Cookie functions

Unofficial Content

Their purpose is to provide functions that allow reading and saving cookies from web objects generated by GeneXus.

What are cookies?

Cookies are small units of data which are saved from a web site on the client machines. CGI programs or any application running on a server can read or save cookies on the client.

Cookies are most frequently used to identify users. When a user registers with a web site (Portal or E-Store), the site saves a cookie in the client machine with the client identification. In this way, the next time the client visits this website, it tries to read the cookie; if it exists, it uses the cookie’s value to identify the user and retrieve his preferences from a database.

There are other ways to use cookies, such as content rotation (especially ads), to maintain an application status, etc. They can even be used as a method to store the shopping cart so that its data is saved in the client machine and is maintained between connections.

As mentioned above, in general a cookie is used to identify the user (in some cases there’s one for each session, while in others a cookie is created for the user), even though all preference values may be included in it. What’s best is to create a key that travels and use it to read the user's data. In this way, the user’s data doesn’t travel to the client, nor is it saved in the URL (for example, credit cards, name and address); it simply remains in the server.

It should be taken into account that there is a limit as to the number of cookies that the client can accept (more info at:  http://support.microsoft.com/kb/306070).

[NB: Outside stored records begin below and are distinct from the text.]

Lemma drop_ok a hs c i h a' h' made : arc_ok a hs → hs !! i = Some h →
  (h = Drop ∨ h = DropSlow ∨ h = WeakDrop ∨ h = Free) → run_handle c a h = Some (Ok a' h' made) →
  made = [] ∧ arc_ok a' (<[i := h']> hs).
Proof.
  intros Hok Hi Hh Hr. destruct Hh as [-> | [-> | [-> | ->]]]; runs Hr.
  - injection Hr as <- <- <-. split; [done|]. destruct (Z.eqb_spec (strong a) 1) as [E1|E1].
    + balance Hok Ef Hi DropSlow.
    + balance Hok Ef Hi Gone.
  - destruct (data a) eqn:Ed; try done. injection Hr as <- <- <-. split; [done|]. balance Hok Ef Hi WeakDrop.
  - injection Hr as <- <- <-. split; [done|]. destruct (Z.eqb_spec (weak a) 1) as [E1|E1].
    + balance Hok Ef Hi Free.
    + balance Hok Ef Hi Gone.
  - injection Hr as <- <- <-. split; [done|]. balance Hok Ef Hi Gone.
Qed.

Lemma unwrap_ok a hs c i h a' h' made : arc_ok a hs → hs !! i = Some h →
  (h = TryUnwrap ∨ h = IntoInner ∨ h = TakeData) → run_handle c a h = Some (Ok a' h' made) →
  made = [] ∧ arc_ok a' (<[i := h']> hs).
Proof.
  intros Hok Hi Hh Hr. destruct Hh as [-> | [-> | ->]]; runs Hr.
  - destruct (Z.eqb_spec (strong a) 1) as [E1|E1]; injection Hr as <- <- <-; (split; [done|]).
    + balance Hok Ef Hi TakeData.
    + balance Hok Ef Hi (ArcRef []).
  - injection Hr as <- <- <-. split; [done|]. destruct (Z.eqb_spec (strong a) 1) as [E1|E1].
    + balance Hok Ef Hi TakeData.
    + balance Hok Ef Hi Gone.
  - destruct (data a) eqn:Ed; try done. injection Hr as <- <- <-. split; [done|]. balance Hok Ef Hi WeakDrop.
Qed.

Lemma unique_ok a hs c i h a' h' made : arc_ok a hs → hs !! i = Some h →
  (h = IsUnique ∨ h = IsUniqueLoad ∨ (∃ b, h = IsUniqueStore b) ∨ h = MutBorrow) → run_handle c a h = Some (Ok a' h' made) →
  made = [] ∧ arc_ok a' (<[i := h']> hs).
Proof.
  intros Hok Hi Hh Hr. destruct Hh as [-> | [-> | [[b ->] | ->]]]; runs Hr.
  - destruct (Z.eqb_spec (weak a) 1) as [E1|E1]; injection Hr as <- <- <-; (split; [done|]).
    + balance Hok Ef Hi IsUniqueLoad.
    + balance Hok Ef Hi (ArcRef []).
  - injection Hr as <- <- <-. split; [done|]. destruct (Z.eqb_spec (strong a) 1) as [E1|E1].
    + balance Hok Ef Hi (IsUniqueStore true).
    + balance Hok Ef Hi (IsUniqueStore false).
  - injection Hr as <- <- <-. split; [done|]. destruct b.
    + balance Hok Ef Hi MutBorrow.
    + balance Hok Ef Hi (ArcRef []).
  - destruct (data a) eqn:Ed; try done. injection Hr as <- <- <-. split; [done|]. balance Hok Ef Hi (ArcRef []).
Qed.

Lemma make_mut_ok a hs c i h a' h' made : arc_ok a hs → hs !! i = Some h →
  (h = MakeMut ∨ h = MakeMutClone ∨ h = MakeMutWeak ∨ h = MakeMutMove ∨ h = MakeMutStore) →
  run_handle c a h = Some (Ok a' h' made) → made = [] ∧ arc_ok a' (<[i := h']> hs).
Proof.
  intros Hok Hi Hh Hr. destruct Hh as [-> | [-> | [-> | [-> | ->]]]]; runs Hr.
  - destruct (Z.eqb_spec (strong a) 1) as [E1|E1]; injection Hr as <- <- <-; (split; [done|]).
    + balance Hok Ef Hi MakeMutWeak.
    + balance Hok Ef Hi MakeMutClone.
  - destruct (data a) eqn:Ed; try done. injection Hr as <- <- <-. split; [done|]. destruct c.
    + balance Hok Ef Hi Drop.
    + balance Hok Ef Hi (ArcRef []).
  - injection Hr as <- <- <-. split; [done|]. destruct (Z.eqb_spec (weak a) 1) as [E1|E1].
    + balance Hok Ef Hi MakeMutStore.
    + balance Hok Ef Hi MakeMutMove.
  - destruct (data a) eqn:Ed; try done. injection Hr as <- <- <-. split; [done|]. balance Hok Ef Hi WeakDrop.
  - injection Hr as <- <- <-. split; [done|]. balance Hok Ef Hi MutBorrow.
Qed.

The user may prefer not to store the cookie permanently (for example, if he’s using a public machine such as in an internet cafe) or even may disable cookies. For this reason, cookies mustn’t be the only way to identify users; an alternative method must be available in case the browser doesn't support them or they have been disabled.

Another feature is that the place where cookies are stored depends on the browser (at least in Windows). Therefore, if a user has more than one browser, each one of them will have its own set of cookies.
 
The life cycle of a cookie is as follows:

  1. The user connects to a server that for some reason requires saving a cookie.
  2. The response (HTML Headers) indicates the name and value of the cookie to be saved, as well as other values (the most relevant one is its expiry date).
  3. The browser receives the response and if the expiry date value is in the future, it saves it; otherwise, it searches for one with that name and deletes it.
  4. Every time the user connects to a URL of this domain, the browser will send to the server the cookies saved from the domain that haven’t expired.
  5. Once the expiry date is due, the cookies are deleted.

To obtain more information about cookies and how they are used:  http://www.cookiecentral.com.

The following functions are available and can be used in any GeneXus object. The result only makes sense if said object was called directly or indirectly by a web object running on a web environment.

GetCookie function It allows reading a cookie and returns a string with its value. If it doesn’t find the cookie (or it can’t be read because it is disabled), an empty string is returned.
SetCookie function It allows saving a cookie. It returns 0 (zero) if the result is correct, or another value if an error occurred.